#### Data ####

(* ===== verification/FrontRefinement.v ===== *)
(** * The connections of a front server are connections

    What a connection of the process has gone through is a run of [WsConnection], in which
    the rest of the process is what happens elsewhere: so what holds of every run of a
    connection holds of the connections of the process. *)
From S2P Require Import Front.
From S2P Require Import Prelude Message MessageQueue ErrorCode Config InfoTree WsConnection WsInvariant WsLife WsClock WsSend WsSafe.

(** ** A connection that has gone through a run *)

Section ran.
Context `{AsioErrors} `{FrontConfig}.

Definition ran (w : world) : Prop :=
  exists time count w0 ls, run (construct time count) = Ok tt w0 /\ steps w0 ls w.

Lemma ran_step l w w' : ran w -> enabled l w -> fire l w = Ok tt w' -> ran w'.
Proof.
  intros (time & count & w0 & ls & Hrun & Hsteps) Hen Hfire.
  exists time, count, w0, (ls ++ [l]). split; [done|]. by eapply steps_snoc.
Qed.

Lemma ran_start time count w : run (construct time count) = Ok tt w -> ran w /\ now w = time.
Proof.
  intros Hrun. split; [|by injection Hrun as <-].
  exists time, count, w, []. split; [done|apply steps_nil].
Qed.
End ran.

(** ** Runs of the process *)

From S2P Require Import Acceptor WsAcceptor Front FrontInvariant FrontTheorems FrontFull.

Section refinement.
Context `{PropertyTree, AsioNet, AsioErrors, FrontConfig}.

(** The time and the count of the process are what happens elsewhere. *)
Lemma sync_elsewhere s w :
  now w <= clock s ->
  WsConnection.fire (Elsewhere (clock s) (active_count s)) w = Ok tt (sync s w).
Proof.
  intros Hle. unfold WsConnection.fire, mbind, M_bind, sync. simpl.
  unfold modify. by rewrite Z.max_r.
Qed.

Lemma ran_sync s w : now w <= clock s -> ran w -> ran (sync s w).
Proof. intros Hle Hw. by apply (ran_step (Elsewhere (clock s) (active_count s)) w _ Hw I), sync_elsewhere. Qed.

(** A connection that has gone through a run, and is not ahead of the clock. *)
Definition ran_at (t : Z) (w : WsConnection.world) : Prop := ran w /\ now w <= t.

Lemma ran_at_fire l s w w' :
  own l = true -> WsConnection.enabled l w -> WsConnection.fire l (sync s w) = Ok tt w' ->
  ran_at (clock s) w -> ran_at (clock s) w'.
Proof.
  intros Hown Hen Hfire [Hran Hle]. split.
  - eapply (ran_step l (sync s w)); [by apply ran_sync|exact Hen|exact Hfire].
  - rewrite (fire_now l _ _ Hown Hfire). simpl. lia.
Qed.

Lemma ran_at_steps n most f ls f' :
  connection_limit_hard + Z.of_nat n - 1 <= most -> front_steps f ls f' -> front_inv most n f ->
  all_clients ran_at (common f) -> all_clients ran_at (common f').
Proof.
  intros Hmost. induction 1 as [f|f l f1 ls f2 Hstep _ IH]; [done|]. intros Hinv Hall.
  apply IH; [by eapply front_step_inv|]. eapply clients_step; [| | |apply Hinv|exact Hstep|exact Hall].
  - intros time k w Hrun. destruct (ran_start _ _ _ Hrun) as [Hran Hnow]. split; [done|lia].
  - intros t t' w Hle [Hran Hnow]. split; [done|lia].
  - intros l0 s w w'. apply ran_at_fire.
Qed.

(** C23: the connections of the front server behave as connections do. Whatever the order of
    the handlers of the acceptors and of all connections: what each connection that lives
    has gone through, as its next handler finds it, is a run of a connection from its
    start, in which the other connections and the clock are what happens elsewhere. So what
    is true of every run of one connection is true of all of them together; in particular,
    with a timeout and a limit of messages that leave room in an [int], any handler of any
    connection that can run runs to its end. *)
Theorem connections_are_runs gs now0 t l s ls f j w :
  run_acceptors gs (no_client now0 t) = Ok l s -> front_steps (mkFront l s) ls f ->
  clients (common f) !! j = Some w ->
  (exists time count w0 ls', WsConnection.run (construct time count) = Ok tt w0 /\
     WsConnection.steps w0 ls' (sync (common f) w)) /\
  (- 2 ^ 31 <= ws_timeout + 5 <= int_max -> rate_limit_messages < int_max ->
   forall l, own l = true -> WsConnection.enabled l w -> ~ unreferenced w ->
     exists f', front_step f (ClientStep j l) f').
Proof.
  intros Hrun Hsteps Hj. pose proof (started_inv _ _ _ _ _ Hrun) as Hinv.
  assert (all_clients ran_at s) as Hall.
  { destruct (run_acceptors_inv _ _ _ _ Hrun) as (-> & _ & _). by apply Forall_nil. }
  pose proof (ran_at_steps _ _ _ _ _ ltac:(apply Z.le_max_r) Hsteps Hinv Hall) as Hf.
  unfold all_clients in Hf. rewrite Forall_lookup in Hf. destruct (Hf j w Hj) as [Hran Hle].
  apply (ran_sync (common f)) in Hran; [|done]. split; [exact Hran|].
  intros Htimeout Hmessages l' Hown Hen Href. destruct Hran as (time & count & w0 & ls' & Hrun0 & Hsteps0).
  assert (exists w', WsConnection.fire l' (sync (common f) w) = Ok tt w') as [w' Hw'].
  { apply (run_fires (Z.max 0 rate_limit_messages)) with (time := time) (count := count) (w0 := w0) (ls := ls');
      [unfold int_max in *; lia|constructor; [done|lia]|done..]. }
  eexists. by eapply client_step.
Qed.
End refinement.

(** ** Witness: the client that was refused. *)

#[local] Existing Instance any_address.
#[local] Existing Instance linux_errors.
#[local] Existing Instance tiny_config.

Definition refused_client : world := Eval vm_compute in
  default (construct 0 0) (clients (common filled) !! 0%nat).

Lemma connections_are_runs_witness :
  (exists time count w0 ls', WsConnection.run (construct time count) = Ok tt w0 /\
     WsConnection.steps w0 ls' (sync (common filled) refused_client)) /\
  (- 2 ^ 31 <= ws_timeout + 5 <= int_max -> rate_limit_messages < int_max ->
   forall l, own l = true -> WsConnection.enabled l refused_client -> ~ unreferenced refused_client ->
     exists f', front_step filled (ClientStep 0 l) f').
Proof.
  apply (connections_are_runs (H := info_property_tree) one_group 0 (Info [] []) (acceptors empty_house)
           (common empty_house) filling filled 0 refused_client).
  - reflexivity.
  - apply front_play_steps. reflexivity.
  - reflexivity.
Defined.
(* ===== verification/FrontGlobals.v ===== *)
(** * The values the front server is configured with

    [server/front/src/FrontGlobals.cpp]: eight static objects that follow the configuration,
    and what they say to the handlers of the front server, the [FrontConfig] of
    [WsConnection]. *)
From stdpp Require Import gmap.
From S2P Require Import Prelude Config ConfigTheorems InfoTree WsConnection AsioPool.

(** ** The objects *)

(** Where they are. *)
Module At.
Definition connection_limit_soft : positive := 1.
Definition connection_limit_hard : positive := 2.
Definition message_max_size : positive := 3.
Definition rate_limit_messages : positive := 4.
Definition rate_limit_bytes : positive := 5.
Definition ws_message_auto_fragment : positive := 6.
Definition ws_setup_timeout : positive := 7.
Definition ws_timeout : positive := 8.
End At.

(** Every one of them. *)
Definition globals : gset positive :=
  {[At.connection_limit_soft; At.connection_limit_hard; At.message_max_size;
    At.rate_limit_messages; At.rate_limit_bytes; At.ws_message_auto_fragment;
    At.ws_setup_timeout; At.ws_timeout]}.

Section globals.
Context `{PropertyTree}.

(** The constructions, in the order of the file. *)
Definition front_globals : list config_op :=
  [NewInt At.connection_limit_soft (str "front.connection_limit_soft") 1000;
   NewInt At.connection_limit_hard (str "front.connection_limit_hard") 1050;
   NewInt At.message_max_size (str "front.message_max_size") 0x4000;
   NewInt At.rate_limit_messages (str "front.rate_limit_messages") 100;
   NewInt At.rate_limit_bytes (str "front.rate_limit_bytes") 0x8000;
   NewBool At.ws_message_auto_fragment (str "front.ws.message_auto_fragment") true;
   NewInt At.ws_setup_timeout (str "front.ws.socket_setup_timeout") 3;
   NewInt At.ws_timeout (str "front.ws.socket_timeout") 30].

Definition construct_globals : Configured unit := each run_op front_globals.

(** [(bool) value] *)
Definition bool_value (l : positive) : Configured bool :=
  v ← deref l;
  match v with ConfigBoolValue _ _ value_ => mret value_ | _ => throw (Dangling l) end.

(** What the handlers read. *)
Definition front_config : Configured FrontConfig :=
  soft ← int_value At.connection_limit_soft;
  hard ← int_value At.connection_limit_hard;
  max_size ← int_value At.message_max_size;
  messages ← int_value At.rate_limit_messages;
  limit_bytes ← int_value At.rate_limit_bytes;
  auto_fragment ← bool_value At.ws_message_auto_fragment;
  setup ← int_value At.ws_setup_timeout;
  timeout ← int_value At.ws_timeout;
  mret {| connection_limit_soft := soft; connection_limit_hard := hard;
          message_max_size := max_size; rate_limit_messages := messages;
          rate_limit_bytes := limit_bytes; ws_message_auto_fragment := auto_fragment;
          ws_setup_timeout := setup; ws_timeout := timeout |}.

(** ** What they should say

    The values of a tree, with the defaults of the file. *)
Definition front_config_of (t : ptree) : FrontConfig :=
  let int key d := ptree_get ptree_int t (str key) d in
  {| connection_limit_soft := int "front.connection_limit_soft" 1000;
     connection_limit_hard := int "front.connection_limit_hard" 1050;
     message_max_size := int "front.message_max_size" 0x4000;
     rate_limit_messages := int "front.rate_limit_messages" 100;
     rate_limit_bytes := int "front.rate_limit_bytes" 0x8000;
     ws_message_auto_fragment :=
       ptree_get ptree_bool t (str "front.ws.message_auto_fragment") true;
     ws_setup_timeout := int "front.ws.socket_setup_timeout" 3;
     ws_timeout := int "front.ws.socket_timeout" 30 |}.

(** The objects by address, when the tree is [t]. *)
Definition objects_of (t : ptree) : gmap positive ConfigValue :=
  let int key d := ConfigIntValue (str key) d (ptree_get ptree_int t (str key) d) in
  {[At.connection_limit_soft := int "front.connection_limit_soft" 1000;
    At.connection_limit_hard := int "front.connection_limit_hard" 1050;
    At.message_max_size := int "front.message_max_size" 0x4000;
    At.rate_limit_messages := int "front.rate_limit_messages" 100;
    At.rate_limit_bytes := int "front.rate_limit_bytes" 0x8000;
    At.ws_message_auto_fragment :=
      ConfigBoolValue (str "front.ws.message_auto_fragment") true
        (ptree_get ptree_bool t (str "front.ws.message_auto_fragment") true);
    At.ws_setup_timeout := int "front.ws.socket_setup_timeout" 3;
    At.ws_timeout := int "front.ws.socket_timeout" 30]}.

(** A coherent configuration in which the objects of the file live. *)
Record has_globals (c : config_state) : Prop := {
  globals_inv : config_inv c;
  globals_live : forall l v, objects_of (config_tree c) !! l = Some v -> objects c !! l = Some v;
}.

Lemma int_read l p d n c :
  objects c !! l = Some (ConfigIntValue p d n) -> int_value l c = Ok n c.
Proof. intros Hl. unfold int_value, deref, mbind, M_bind, gets. by rewrite Hl. Qed.

Lemma bool_read l p d b c :
  objects c !! l = Some (ConfigBoolValue p d b) -> bool_value l c = Ok b c.
Proof. intros Hl. unfold bool_value, deref, mbind, M_bind, gets. by rewrite Hl. Qed.

Lemma front_config_eq c :
  has_globals c -> front_config c = Ok (front_config_of (config_tree c)) c.
Proof.
  intros [_ Hl]. unfold front_config.
  do 5 (erewrite bind_Ok by (eapply int_read, Hl; reflexivity)).
  erewrite bind_Ok by (eapply bool_read, Hl; reflexivity).
  do 2 (erewrite bind_Ok by (eapply int_read, Hl; reflexivity)). reflexivity.
Qed.

(** ** They do *)

Lemma objects_of_refreshed t t' : refreshed t' <$> objects_of t = objects_of t'.
Proof. unfold objects_of. by rewrite !fmap_insert, map_fmap_singleton. Qed.

(** What [construct_globals] makes of the initial configuration. *)
Definition constructed : config_state :=
  mkConfig empty_ptree false globals (objects_of empty_ptree).

Lemma construct_globals_eq : construct_globals initial_config = Ok tt constructed.
Proof. reflexivity. Qed.

Lemma constructed_globals : has_globals constructed.
Proof.
  split; [|done]. constructor; [done|reflexivity|]. simpl. unfold objects_of.
  repeat (apply map_Forall_insert_2; [done|]). apply map_Forall_empty.
Qed.

(** The static objects are destroyed after [main] only. *)
Definition spares_globals (op : config_op) : Prop :=
  match op with Destroy l => l ∉ globals | _ => True end.

Lemma globals_dom t l : l ∈ globals <-> is_Some (objects_of t !! l).
Proof.
  rewrite <- elem_of_dom. unfold objects_of. rewrite !dom_insert_L, dom_singleton_L.
  unfold globals. set_solver.
Qed.

(** An operation that spares the objects keeps them, up to date. *)
Lemma has_globals_op op c c1 :
  has_globals c -> legal op c -> spares_globals op -> run_op op c = Ok tt c1 ->
  has_globals c1 /\ config_tree c1 = tree_after (config_tree c) op.
Proof.
  intros [Hinv Hg] Hl Hs Hrun. destruct (run_op_keeps op c c1 Hinv Hl Hrun) as [Ht Hkeep].
  split; [|done]. destruct (run_op_inv op c Hinv Hl) as (c2 & Hrun2 & Hinv2).
  assert (c2 = c1) as -> by congruence. split; [done|]. intros l v.
  rewrite <- (objects_of_refreshed (config_tree c)), lookup_fmap.
  destruct (objects_of (config_tree c) !! l) as [v0|] eqn:Hv0; [|done]. intros [= <-].
  apply Hkeep; [by apply Hg|]. intros ->. apply Hs, (globals_dom (config_tree c)). by eexists.
Qed.

Lemma has_globals_ops ops c c' :
  config_ops c ops c' -> has_globals c -> Forall spares_globals ops ->
  has_globals c' /\ config_tree c' = foldl tree_after (config_tree c) ops.
Proof.
  induction 1 as [c|c op c1 ops c2 Hl Hrun _ IH]; intros Hg Hs; [done|].
  apply Forall_cons in Hs as [Hop Hs].
  destruct (has_globals_op op c c1 Hg Hl Hop Hrun) as [Hg1 Ht]. simpl. rewrite <- Ht. by apply IH.
Qed.

(** C32: the limits are those of the file. The eight static objects can be constructed before
    anything is loaded; from then on, whatever other values are constructed, copied and
    destroyed and whatever files are loaded, with or without success, reading the eight
    never faults, and gives what the last tree that was read has under their keys, or their
    defaults; [front_config_of] says which. *)
Theorem limits_follow_file c ops c' :
  construct_globals initial_config = Ok tt c -> config_ops c ops c' -> Forall spares_globals ops ->
  front_config c' = Ok (front_config_of (foldl tree_after empty_ptree ops)) c'.
Proof.
  rewrite construct_globals_eq. intros [= <-] Hops Hs.
  destruct (has_globals_ops _ _ _ Hops constructed_globals Hs) as [Hg Ht].
  by rewrite front_config_eq, Ht.
Qed.
End globals.

(** ** Witness: a file is loaded, and then one that cannot be read. *)

Definition limits_file : info :=
  Info [] [(str "front", Info [] [(str "connection_limit_hard", Info (str "20") []);
                                  (str "ws", Info [] [(str "socket_timeout", Info (str "8") [])])])].

Definition two_loads : list config_op :=
  [Load (fun _ => Some limits_file) []; Load (fun _ => None) (str "other.info")].

Definition limits_loaded : config_state :=
  mkConfig limits_file false globals (objects_of limits_file).

Lemma limits_follow_file_witness :
  front_config limits_loaded =
  Ok {| connection_limit_soft := 1000; connection_limit_hard := 20; message_max_size := 0x4000;
        rate_limit_messages := 100; rate_limit_bytes := 0x8000; ws_message_auto_fragment := true;
        ws_setup_timeout := 3; ws_timeout := 8 |} limits_loaded.
Proof.
  apply (limits_follow_file constructed two_loads); [reflexivity| |by repeat constructor].
  apply (config_ops_cons _ _ limits_loaded); [exact I|reflexivity|].
  apply (config_ops_cons _ _ limits_loaded); [exact I|reflexivity|apply config_ops_nil].
Defined.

####

**About this exercise**
Some lines contain the word "Hkeep". Pull each one out of the listing.

**Answer area**
  intros [Hinv Hg] Hl Hs Hrun. destruct (run_op_keeps op c c1 Hinv Hl Hrun) as [Ht Hkeep].
  apply Hkeep; [by apply Hg|]. intros ->. apply Hs, (globals_dom (config_tree c)). by eexists.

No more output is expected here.